The UN High Commissioner for Refugees issued the warning after the Myanmar government said Sunday that this week it would begin repatriating the more than 700,000 Rohingya who have fled from the Rakhine state in western Myanmar to Bangladesh to escape deadly violence carried out by Myanmar security forces.
"Myanmar authorities should allow these refugees to undertake such go-and-see visits without prejudice to their right to return at a later date, if indeed the refugees decide after the visits that the current conditions in Rakhine State would not allow them to return in safety and dignity," the UNHCR said in a statement.

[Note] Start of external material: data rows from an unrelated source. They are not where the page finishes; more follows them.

(** *** Proposal details *)
Fixpoint find_index (p : string -> bool) (l : list string) : option nat :=
  match l with [] => None | x :: r => if p x then Some 0%nat else S <$> find_index p r end.
(** First index of [[lo, hi)] with [p], and last. *)
Definition first_in (p : string -> bool) (lo hi : nat) (l : list string) : option nat :=
  i ← find_index p (take (hi - lo) (drop lo l)); Some (lo + i)%nat.
Definition last_in (p : string -> bool) (lo hi : nat) (l : list string) : option nat :=
  i ← find_index p (reverse (take (hi - lo) (drop lo l))); Some (Nat.min hi (length l) - 1 - i)%nat.
Definition slice (lo hi : nat) (l : list string) : list string := take (hi - lo) (drop lo l).
Definition is_line (s line : string) : bool := String.eqb (py_strip line) s.
Definition blank_or_field (line : string) : bool :=
  String.eqb (py_strip line) "" || bool_decide (is_Some (list_field_re (py_strip line))).

Record sections := Sections {
  sec_stats : option nat;
  sec_separator : option nat;
  sec_stats_end : nat;
  sec_metadata : option nat;
  sec_body_start : nat;
  sec_body_end : nat
}.
Definition find_sections (ls : list string) (header : nat) : sections :=
  let n := length ls in
  let stats := last_in (fun l => String.eqb (casefold (py_strip l)) "### stats") (S header) n ls in
  let separator := i ← stats; last_in (is_line "---") (S header) i ls in
  let stats_end := match stats with
                   | Some i => default n (first_in (fun l => is_line "---" l ||
                                 bool_decide (is_Some (ci "[detailed voting list]" (chars (py_strip l))))) (S i) n ls)
                   | None => n
                   end in
  let metadata := first_in (is_line "This proposal contains the following metadata:") (S header) n ls in
  let body_start := default n (first_in (fun l => negb (blank_or_field l)) (S header) n ls) in
  let body_end := match metadata, separator, stats with
                  | Some i, _, _ => i
                  | None, Some i, _ => i
                  | None, None, Some i => i
                  | None, None, None => n
                  end in
  Sections stats separator stats_end metadata body_start body_end.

The Rohingya refugees generally have been denied citizenship and civil rights in Buddhist-majority Myanmar, where prejudice against them runs high. The overwhelming majority of people in Myanmar do not accept that the Rohingya are a native ethnic group, instead seeing them as illegal migrants from Bangladesh and calling them "Bengalis."
On Sunday, officials in Myanmar announced that Bangladesh had said repatriations would begin on Thursday, with an initial group of 2,251 to be sent back from mid-November at a rate of 150 per day.
Senior Myanmar officials said they would do their best to be ready, but Bangladesh's repatriation commissioner said he was unaware that a date had been set.
The UNHCR said it supports the "voluntary and sustainable repatriation of Rohingya refugees in safety and in dignity to their places of origin or choice, and will work with all parties towards this goal." It is Myanmar's responsibility to improve conditions in the restive Rakhine region, it said.
Sunday's Myanmar government statement said the returning Rohingya would stay at repatriation camps for two days and receive food and clothing before moving on to transit camps. It said China, India and Japan were "providing necessary assistance" for the repatriation process, but did not give details.
The Rohingya exodus began after Myanmar security forces launched a brutal crackdown in August 2017. The scale, organization and ferocity of the operation led to accusations from the international community, including the United Nations, of ethnic cleansing and genocide.